(Saved data entries)

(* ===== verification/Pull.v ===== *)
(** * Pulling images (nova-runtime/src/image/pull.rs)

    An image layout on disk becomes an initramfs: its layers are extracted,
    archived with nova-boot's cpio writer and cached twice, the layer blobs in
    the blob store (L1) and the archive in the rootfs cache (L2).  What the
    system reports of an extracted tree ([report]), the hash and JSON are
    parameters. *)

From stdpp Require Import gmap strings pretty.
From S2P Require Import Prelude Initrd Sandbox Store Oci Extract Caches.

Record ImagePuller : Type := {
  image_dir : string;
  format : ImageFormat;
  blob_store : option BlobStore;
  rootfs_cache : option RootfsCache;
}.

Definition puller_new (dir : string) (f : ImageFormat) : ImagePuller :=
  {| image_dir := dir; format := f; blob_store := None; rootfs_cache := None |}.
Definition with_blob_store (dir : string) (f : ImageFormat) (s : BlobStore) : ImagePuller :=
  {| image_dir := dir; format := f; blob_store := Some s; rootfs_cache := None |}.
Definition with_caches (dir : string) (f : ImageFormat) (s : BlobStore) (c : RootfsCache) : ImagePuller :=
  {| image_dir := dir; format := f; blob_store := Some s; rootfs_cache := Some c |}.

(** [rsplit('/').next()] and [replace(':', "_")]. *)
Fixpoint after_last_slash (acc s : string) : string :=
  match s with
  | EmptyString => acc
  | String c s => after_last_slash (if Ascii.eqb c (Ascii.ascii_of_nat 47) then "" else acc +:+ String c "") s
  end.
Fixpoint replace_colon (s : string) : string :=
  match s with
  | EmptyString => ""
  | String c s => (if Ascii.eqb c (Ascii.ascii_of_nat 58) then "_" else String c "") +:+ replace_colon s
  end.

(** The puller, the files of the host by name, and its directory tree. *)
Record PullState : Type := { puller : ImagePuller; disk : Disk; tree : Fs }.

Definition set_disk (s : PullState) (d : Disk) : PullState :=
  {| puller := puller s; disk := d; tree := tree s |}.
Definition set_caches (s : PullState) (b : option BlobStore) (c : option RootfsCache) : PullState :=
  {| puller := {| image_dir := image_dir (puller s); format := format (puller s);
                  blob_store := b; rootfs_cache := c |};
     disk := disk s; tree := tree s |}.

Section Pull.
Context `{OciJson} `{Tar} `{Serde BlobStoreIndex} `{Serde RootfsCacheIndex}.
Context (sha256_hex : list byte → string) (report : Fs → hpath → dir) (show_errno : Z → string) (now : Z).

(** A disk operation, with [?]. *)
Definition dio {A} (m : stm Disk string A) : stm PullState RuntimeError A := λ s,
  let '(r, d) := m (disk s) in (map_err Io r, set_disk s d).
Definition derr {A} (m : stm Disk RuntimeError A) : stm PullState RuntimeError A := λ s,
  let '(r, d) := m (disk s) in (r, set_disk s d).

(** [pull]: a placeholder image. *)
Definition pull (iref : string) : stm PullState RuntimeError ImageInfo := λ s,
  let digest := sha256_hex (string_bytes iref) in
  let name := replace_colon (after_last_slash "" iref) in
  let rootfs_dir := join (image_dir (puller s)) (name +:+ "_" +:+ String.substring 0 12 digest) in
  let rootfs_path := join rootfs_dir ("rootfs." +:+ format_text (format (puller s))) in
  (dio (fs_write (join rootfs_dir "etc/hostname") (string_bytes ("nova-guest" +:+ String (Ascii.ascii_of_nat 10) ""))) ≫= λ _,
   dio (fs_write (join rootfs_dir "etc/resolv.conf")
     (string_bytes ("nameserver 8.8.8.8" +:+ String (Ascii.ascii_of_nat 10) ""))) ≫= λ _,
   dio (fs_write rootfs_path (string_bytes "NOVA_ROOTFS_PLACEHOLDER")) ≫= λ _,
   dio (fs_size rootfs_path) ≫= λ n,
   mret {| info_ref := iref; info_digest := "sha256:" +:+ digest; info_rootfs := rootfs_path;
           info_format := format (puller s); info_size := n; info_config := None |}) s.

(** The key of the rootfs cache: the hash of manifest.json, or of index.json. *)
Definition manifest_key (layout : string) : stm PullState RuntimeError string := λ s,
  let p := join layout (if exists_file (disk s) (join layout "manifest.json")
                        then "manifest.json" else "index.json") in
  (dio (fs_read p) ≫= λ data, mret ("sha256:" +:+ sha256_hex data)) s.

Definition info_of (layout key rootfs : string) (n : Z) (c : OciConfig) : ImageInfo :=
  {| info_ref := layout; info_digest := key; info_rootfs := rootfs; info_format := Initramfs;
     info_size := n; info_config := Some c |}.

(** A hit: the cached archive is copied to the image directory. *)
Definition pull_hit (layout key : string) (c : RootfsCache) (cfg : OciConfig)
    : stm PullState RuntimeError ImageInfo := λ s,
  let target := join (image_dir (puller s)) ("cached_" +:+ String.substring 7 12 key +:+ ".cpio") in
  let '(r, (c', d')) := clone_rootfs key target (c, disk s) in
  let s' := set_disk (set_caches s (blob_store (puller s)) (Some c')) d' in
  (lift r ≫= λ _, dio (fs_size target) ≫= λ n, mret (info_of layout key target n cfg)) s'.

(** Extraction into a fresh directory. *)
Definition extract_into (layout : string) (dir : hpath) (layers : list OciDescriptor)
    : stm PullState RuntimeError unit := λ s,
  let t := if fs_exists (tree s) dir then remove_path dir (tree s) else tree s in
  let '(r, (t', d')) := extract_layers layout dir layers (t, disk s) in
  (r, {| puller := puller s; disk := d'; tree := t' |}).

→ Prompt: Would you copy out every line in the records that includes the string "tree"?

→ Reply:
    system reports of an extracted tree ([report]), the hash and JSON are
(** The puller, the files of the host by name, and its directory tree. *)
Record PullState : Type := { puller : ImagePuller; disk : Disk; tree : Fs }.
  {| puller := puller s; disk := d; tree := tree s |}.
     disk := disk s; tree := tree s |}.
  let t := if fs_exists (tree s) dir then remove_path dir (tree s) else tree s in
  (r, {| puller := puller s; disk := d'; tree := t' |}).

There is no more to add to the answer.